The inspiration for this issue stems from Walter Benjamin’s famous thesis: “There is no document of culture which is not at the same time a document of barbarism. And just as such a document is not free of barbarism, barbarism taints also the manner in which it was transmitted from one owner to another”. Once a monument is conceived by an artist and built, it should remain in its actual space and in the imaginary culture as a document for eternity, as a support for “heroic” values, according to specific political circumstances. A revolution can knock down the material as if it were destroying ideas and ideals, historic and cultural values. It is hardly the task of an artist “to brush history against the grain” when his task is an official State commission. However, an artist can incorporate some subliminal sign of dissent. Thinking of the colonial past of any country, for instance, and some art movements against the memory of the oppressive-colonizer - whose identity is displayed in many national monuments as a result of the union of arts and politics -, it is possible to see an explicit counter action on the verge of raging vandalism.
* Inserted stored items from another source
(** [resume n] resumes the [n]-th suspended request, if there is one. *)
Definition step (s : t) (e : event) : t :=
  match e with
  | arrive call =>
      match AuthController.signup_check (SignupCall.body call) (state s) with
      | Some response => mk (state s) (suspended s) (answers s ++ [response])
      | None => mk (state s) (suspended s ++ [call]) (answers s)
      end
  | resume n =>
      match suspended s !! n with
      | None => s
      | Some call =>
          let result :=
            AuthController.signup_insert (SignupCall.body call)
              (SignupCall.id call) (SignupCall.now call)
              (SignupCall.hashedPassword call)
              (SignupCall.generateTokenPair call) (state s) in
          mk result.2 (delete n (suspended s)) (answers s ++ [result.1])
      end
  end.

Definition run (events : list event) (s : t) : t := foldl step s events.

(** No request arrives while a request with the same email is suspended. *)
Fixpoint apart (events : list event) (s : t) : Prop :=
  match events with
  | [] => True
  | e :: events' =>
      match e with
      | arrive call =>
          Forall (fun c => SignupCall.email c <> SignupCall.email call)
                 (suspended s)
      | resume _ => True
      end
      /\ apart events' (step s e)
  end.

(** The suspended requests have passed their check and would pass it again:
    their emails are distinct and none is stored. *)
Definition cleared (s : t) : Prop :=
  NoDup (SignupCall.email <$> suspended s)
  /\ Forall (fun c =>
               UserModel.findByEmail (State.users (state s))
                 (SignupCall.email c) = None)
            (suspended s).
End Overlap.

(** A payment operation with what the provider answered to it. *)
Module PaymentOp.
Inductive t :=
  | confirm (user : option JWTPayload.t) (paymentIntentId : string)
            (retrieved : option string) (now : Date)
  | refund (user : option JWTPayload.t) (paymentIntentId : string)
           (refunded : option string) (now : Date)
  | webhook (constructed : option StripeWebhookEvent.t) (now : Date).

Definition run (op : t) (st : State.t) : Response.t * State.t :=
  match op with
  | confirm user paymentIntentId retrieved now =>
      PaymentController.confirmPayment user paymentIntentId retrieved now st
  | refund user paymentIntentId refunded now =>
      PaymentController.refundPayment user paymentIntentId refunded now st
  | webhook constructed now =>
      PaymentController.handleWebhook constructed now st
  end.

Definition run_all (ops : list t) (st : State.t) : State.t :=
  foldl (fun st op => (run op st).2) st ops.

(** For the intent [stripeId], the provider reports success to this
    operation: a confirmation of it is answered [succeeded] (or the query
    throws), and the operation is not its [payment_intent.payment_failed]
    event. *)
Definition provider_agrees (stripeId : string) (op : t) : Prop :=
  match op with
  | confirm _ paymentIntentId retrieved _ =>
      paymentIntentId = stripeId ->
      match stripeService.confirmPayment retrieved with
      | Some status => status = SUCCEEDED
      | None => True
      end
  | refund _ _ _ _ => True
  | webhook (Some event) _ =>
      StripeWebhookEvent.type event = "payment_intent.payment_failed" ->
      StripeWebhookEvent.object_id event <> stripeId
  | webhook None _ => True
  end.
End PaymentOp.

(** A payment record without its update timestamp. *)
Definition forget_updatedAt (p : PaymentIntent.t) : PaymentIntent.t :=
  {| PaymentIntent.id := PaymentIntent.id p;
     PaymentIntent.amount := PaymentIntent.amount p;
     PaymentIntent.currency := PaymentIntent.currency p;
     PaymentIntent.status := PaymentIntent.status p;
     PaymentIntent.courseId := PaymentIntent.courseId p;
     PaymentIntent.userId := PaymentIntent.userId p;
     PaymentIntent.stripePaymentIntentId :=
       PaymentIntent.stripePaymentIntentId p;
     PaymentIntent.createdAt := PaymentIntent.createdAt p;
     PaymentIntent.updatedAt := 0 |}.

(** Two payment stores with the same keys in the same order and the same
    records but for [updatedAt]. *)
Definition same_but_updatedAt (s1 s2 : PaymentModel.store) : Prop :=
  prod_map id forget_updatedAt <$> s1 = prod_map id forget_updatedAt <$> s2.

(** The fields of a course other than [updatedAt] after an update: those of
    [updates] where present, those of [course] elsewhere. *)
Definition merged_fields (course : Course.t) (updates : Course.partial)
    (updated : Course.t) : Prop :=
  Course.id updated = default (Course.id course) (Course.p_id updates)
  /\ Course.title updated
     = default (Course.title course) (Course.p_title updates)
  /\ Course.description updated
     = default (Course.description course) (Course.p_description updates)
  /\ Course.shortDescription updated
     = default (Course.shortDescription course)
               (Course.p_shortDescription updates)
  /\ Course.instructorId updated
     = default (Course.instructorId course) (Course.p_instructorId updates)
  /\ Course.instructorName updated
     = default (Course.instructorName course) (Course.p_instructorName updates)
  /\ Course.category updated
     = default (Course.category course) (Course.p_category updates)
  /\ Course.subcategory updated
     = default (Course.subcategory course) (Course.p_subcategory updates)
  /\ Course.level updated
     = default (Course.level course) (Course.p_level updates)
  /\ Course.price updated
     = default (Course.price course) (Course.p_price updates)
  /\ Course.currency updated
     = default (Course.currency course) (Course.p_currency updates)
  /\ Course.thumbnail updated
     = default (Course.thumbnail course) (Course.p_thumbnail updates)
  /\ Course.previewVideo updated
     = default (Course.previewVideo course) (Course.p_previewVideo updates)
  /\ Course.duration updated
     = default (Course.duration course) (Course.p_duration updates)
  /\ Course.modules updated
     = default (Course.modules course) (Course.p_modules updates)
  /\ Course.requirements updated
     = default (Course.requirements course) (Course.p_requirements updates)
  /\ Course.learningOutcomes updated
     = default (Course.learningOutcomes course)
               (Course.p_learningOutcomes updates)
  /\ Course.tags updated
     = default (Course.tags course) (Course.p_tags updates)
  /\ Course.rating updated
     = default (Course.rating course) (Course.p_rating updates)
  /\ Course.reviewCount updated
     = default (Course.reviewCount course) (Course.p_reviewCount updates)
  /\ Course.enrollmentCount updated
     = default (Course.enrollmentCount course)
               (Course.p_enrollmentCount updates)
  /\ Course.isPublished updated
     = default (Course.isPublished course) (Course.p_isPublished updates)
  /\ Course.createdAt updated
     = default (Course.createdAt course) (Course.p_createdAt updates).

(** * Properties *)

(** ** Lists *)

Lemma filter_none {A} (P : A -> Prop) `{!forall x, Decision (P x)}
    (l : list A) :
  Forall (fun x => ~ P x) l -> filter P l = [].
Proof.
  induction 1 as [|x l Hx _ IHl]; [done|].
  by rewrite filter_cons, decide_False.
Qed.

Lemma list_find_none_filter {A} (P : A -> Prop) `{!forall x, Decision (P x)}
    (l : list A) :
  list_find P l = None -> filter P l = [].
Proof. intros Hnone. apply filter_none. by apply (list_find_None P l). Qed.

(** ** Facts about [JsMap] *)

Section JsMapFacts.
Context {V : Type}.
Implicit Types (m : JsMap.t V) (k : string) (v : V).

Lemma get_set_eq m k v : JsMap.get (JsMap.set m k v) k = Some v.
Proof.
  induction m as [|[k' v'] m IH]; simpl.
  - by rewrite decide_True.
  - destruct (decide (k' = k)) as [->|Hne]; simpl.
    + by rewrite decide_True.
    + by rewrite decide_False.
Qed.

Lemma get_set_ne m k k' v :
  k <> k' -> JsMap.get (JsMap.set m k v) k' = JsMap.get m k'.
Proof.
  intros Hne. induction m as [|[k0 v0] m IH]; simpl.
  - by rewrite decide_False.
  - destruct (decide (k0 = k)) as [->|Hk]; simpl.
    + by rewrite !decide_False.
    + by rewrite IH.
Qed.

Lemma set_fresh m k v :
  JsMap.get m k = None -> JsMap.set m k v = m ++ [(k, v)].
Proof.
  induction m as [|[k' v'] m IH]; simpl; [done|].
  destruct (decide (k' = k)); [done|]. intros H. by rewrite IH.
Qed.

Lemma keys_set_present m k v :
  is_Some (JsMap.get m k) -> JsMap.keys (JsMap.set m k v) = JsMap.keys m.
Proof.
  unfold JsMap.keys.
  induction m as [|[k' v'] m IH]; simpl; [by intros [? ?]|].
  destruct (decide (k' = k)) as [->|Hne]; csimpl; [done|].
  intros H. by rewrite IH.
Qed.

Lemma wf_set m k v : JsMap.wf m -> JsMap.wf (JsMap.set m k v).
Proof.
  unfold JsMap.wf. intros Hwf.
  destruct (JsMap.get m k) as [old|] eqn:Hget.
  - by rewrite keys_set_present.
  - rewrite set_fresh by done. unfold JsMap.keys in *.
    rewrite fmap_app. simpl. apply list.NoDup_app. split_and!; [done| |].
    + intros x Hx ->%list_elem_of_singleton.
      apply list_elem_of_fmap in Hx as [[k' v'] [-> Hin]]. simpl in *.
      clear Hwf. induction m as [|[k0 v0] m IH]; [by inversion Hin|].
      simpl in Hget. destruct (decide (k0 = k')); [done|].
      apply elem_of_cons in Hin as [[= -> ->]|Hin]; [done|by apply IH].
    + apply NoDup_singleton.
Qed.

Lemma elem_of_values_set m k v x :
  x ∈ JsMap.values (JsMap.set m k v) -> x = v \/ x ∈ JsMap.values m.
Proof.
  unfold JsMap.values.
  induction m as [|[k' v'] m IH]; csimpl.
  - intros ->%list_elem_of_singleton. by left.
  - destruct (decide (k' = k)); csimpl; intros [->|Hin]%elem_of_cons.
    + by left.
    + right. by apply elem_of_cons; right.
    + right. by apply elem_of_cons; left.
    + destruct (IH Hin) as [->|?]; [by left|right].
      by apply elem_of_cons; right.
Qed.

(** After [delete] the key reads as absent and every other key as before. *)
Lemma get_delete_eq m k : JsMap.get (JsMap.delete m k).2 k = None.
Proof.
  simpl. induction m as [|[k' v'] m IH]; [done|].
  rewrite filter_cons. csimpl.
  destruct (decide (k' <> k)) as [Hne|Heq]; csimpl; [|done].
  by rewrite decide_False.
Qed.

Lemma get_delete_ne m k k' :
  k <> k' -> JsMap.get (JsMap.delete m k).2 k' = JsMap.get m k'.
Proof.
  intros Hne. simpl. induction m as [|[k0 v0] m IH]; [done|].
  rewrite filter_cons. csimpl.
  destruct (decide (k0 <> k)) as [Hk|Hk]; csimpl.
  - by rewrite IH.
  - apply dec_stable in Hk as ->. by rewrite decide_False.
Qed.

Lemma delete_absent m k :
  JsMap.get m k = None -> (JsMap.delete m k).2 = m.
Proof.
  simpl. induction m as [|[k' v'] m IH]; [done|].
  simpl. destruct (decide (k' = k)) as [->|Hne]; [done|].
  intros H. rewrite filter_cons. simpl. rewrite decide_True by done.
  by rewrite IH.
Qed.

(** With a predicate no stored value satisfies, [set] leaves exactly the new
    value satisfying it. *)
Lemma filter_values_set (P : V -> Prop) `{!forall x, Decision (P x)} m k v :
  Forall (fun x => ~ P x) (JsMap.values m) -> P v ->
  filter P (JsMap.values (JsMap.set m k v)) = [v].
Proof.
  unfold JsMap.values. intros Hall Hv.
  induction m as [|[k' v'] m IH]; csimpl in *.
  - by rewrite filter_cons, decide_True.
  - apply list.Forall_cons in Hall as [Hv' Hall].
    assert (Hnil : filter P m.*2 = []) by by apply filter_none.
    destruct (decide (k' = k)); csimpl.
    + by rewrite filter_cons, decide_True, Hnil.
    + rewrite filter_cons, decide_False by done. by apply IH.
Qed.

Lemma NoDup_values_set {B} (f : V -> B) m k v :
  NoDup (f <$> JsMap.values m) -> f v ∉ f <$> JsMap.values m ->
  NoDup (f <$> JsMap.values (JsMap.set m k v)).
Proof.
  unfold JsMap.values.
  induction m as [|[k' v'] m IH]; csimpl; intros Hnd Hnotin.
  - apply NoDup_singleton.
  - apply list.NoDup_cons in Hnd as [Hhd Hnd].
    apply not_elem_of_cons in Hnotin as [Hne Hnotin].
    destruct (decide (k' = k)); csimpl; apply list.NoDup_cons.
    + done.
    + split; [|by apply IH].
      intros Hin. apply list_elem_of_fmap in Hin as [x [Hfx Hx]].
      apply (elem_of_values_set m k v x) in Hx as [->|Hx]; [done|].
      apply Hhd. apply list_elem_of_fmap. by exists x.
Qed.

End JsMapFacts.

Lemma elem_of_values_set_new {V} (m : JsMap.t V) (k : string) (v : V) :
  v ∈ JsMap.values (JsMap.set m k v).
Proof.
  unfold JsMap.values.
  induction m as [|[k' v'] m IH]; csimpl; [by apply elem_of_cons; left|].
  destruct (decide (k' = k)); csimpl; apply elem_of_cons; auto.
Qed.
There are those who adopt anti-monumental strategies which can run contrary to the principles of traditional monuments, or those who interfere with a specific existing monument and the values it represents. Prospective authors are encouraged to investigate such topics as: Counter-Monument, a monument transformed by art interventionism; the building of a monument as an act of political resistance; the destruction of ancient monuments as a political-ideological act in order to destroy the memory of a singular culture; erasing the memory of a certain "unpleasant" time; hidden signs of dissent in monuments commissioned by political (and/or religious) power; or any kind of transformation that memorials and monuments undergo in a manner that could bring the memory of past and present together, transforming their meaning,- through art -, for future generations. However, the thematic scope of the issue is not limited to these suggestions.
The issue “Memory and (Counter) Monuments” will be published in English.
Submission deadline: 1st July, 2017.